**Assigned task**:
Your response should contain each line of the data that includes "module".

Stored items:
Definition bucket_inv (rl : t) : Prop :=
  forall identifier b, buckets rl !! identifier = Some b -> 0 <= tokens b <= capacity rl.

(** The upper half alone. *)
Definition tokens_capped (rl : t) : Prop :=
  forall identifier b, buckets rl !! identifier = Some b -> tokens b <= capacity rl.

(** The bucket [isAllowed] decides on: the stored one, or a fresh full
    one, after the refill step. *)
Definition refilled (rl : t) (identifier : string) (now : Z) : Bucket :=
  let bucket :=
    match buckets rl !! identifier with
    | Some b => b
    | None => mkBucket (capacity rl) now
    end in
  if tokensToAdd rl bucket now >? 0 then
    mkBucket (Z.min (capacity rl) (tokens bucket + tokensToAdd rl bucket now)) now
  else bucket.
End RateLimiter.

(** ** Library functions the code calls

    [crypto.createHash('sha256').update(s).digest('hex')], the conversion
    of a number inside a template literal and [String.prototype.toLowerCase]
    (the case mapping of every cased letter, not of [A-Z] only) come from
    the runtime, not from this repository: they are parameters of the
    development.  A string is its UTF-8 byte sequence. *)

Class Platform : Type := {
  sha256_hex : string -> string;
  Number_toString : Q -> string;
  toLowerCase : string -> string
}.

(** What [String.prototype.toLowerCase] does to a string of ASCII
    characters: the letters [A-Z] are lowered, every other byte is kept.
    Used for the concrete runs only, all of them on ASCII strings. *)
Definition toLowerCase_ascii (c : Ascii.ascii) : Ascii.ascii :=
  let n := Ascii.nat_of_ascii c in
  if (andb (65 <=? n) (n <=? 90))%nat then Ascii.ascii_of_nat (n + 32) else c.

Fixpoint toLowerCase_ascii_string (s : string) : string :=
  match s with
  | EmptyString => EmptyString
  | String c s' => String (toLowerCase_ascii c) (toLowerCase_ascii_string s')
  end.

(** [String.prototype.includes] (on well-formed strings, containment of the
    byte sequences). *)
Fixpoint includes (s sub : string) : bool :=
  if String.prefix sub s then true
  else match s with
       | EmptyString => false
       | String _ s' => includes s' sub
       end.
(** * quorum-tools: boot/lib/encrypted-file.js

    A shallow embedding of [getServiceClient] and of the class
    [KeyVaultEncryptedFile] (constructor, [write], [read]), together with
    the properties of the module's contract.

    JavaScript values are an inductive type, objects of the class live in a
    heap indexed by locations, promises are run to quiescence, and the two
    external collaborators (the AWS KMS client and the promisified
    [fs-extra] calls) are oracles of an environment record. *)

From Stdlib Require Import Floats.SpecFloat.
From stdpp Require Import gmap strings list fin_maps pretty.

Local Open Scope string_scope.

(** ** JavaScript values *)

(** Primitive values.  Numbers are IEEE-754 doubles, kept in the
    constructor form of [spec_float]: [S754_zero s] is [+0]/[-0],
    [S754_nan] is [NaN]. *)
Inductive Prim : Type :=
| JUndefined
| JNull
| JBool (b : bool)
| JNumber (f : spec_float)
| JBigInt (z : Z)
| JString (s : string)
| JSymbol (description : string).

(** A value is a primitive or an object.  Of an object the module only
    ever observes its truthiness and its conversion to a primitive, so an
    object is represented by the primitive that [ToPrimitive] yields for
    it (["aws"] for [['aws']] and [new String('aws')],
    ["[object Object]"] for [{}]). *)
Inductive Val : Type :=
| VPrim (p : Prim)
| VObject (toPrimitive : Prim).

(** Error objects that this module creates or that reach it. *)
Inductive Error : Type :=
| Err (message : string)                       (* [new Error(message)] *)
| TypeErr (message : string)                   (* raised by the runtime *)
| SystemError (code syscall path : string)     (* Node [fs] failures *)
| SystemCallError (code syscall : string)      (* the same, on an open file:
                                                  the error has no path *)
| ServiceError (code message : string).        (* AWS SDK request failures *)

Definition ToPrimitive (v : Val) : Prim :=
  match v with
  | VPrim p => p
  | VObject p => p
  end.

(** [ToBoolean]: the falsy values are [undefined], [null], [false], [+0],
    [-0], [NaN], [0n] and the empty String; every object is truthy. *)
Definition ToBoolean (v : Val) : bool :=
  match v with
  | VPrim JUndefined => false
  | VPrim JNull => false
  | VPrim (JBool b) => b
  | VPrim (JNumber (S754_zero _)) => false
  | VPrim (JNumber S754_nan) => false
  | VPrim (JNumber _) => true
  | VPrim (JBigInt z) => negb (Z.eqb z 0)
  | VPrim (JString s) => negb (String.eqb s EmptyString)
  | VPrim (JSymbol _) => true
  | VObject _ => true
  end.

**Solution to this task**:
    the properties of the module's contract.
(** A value is a primitive or an object.  Of an object the module only
(** Error objects that this module creates or that reach it. *)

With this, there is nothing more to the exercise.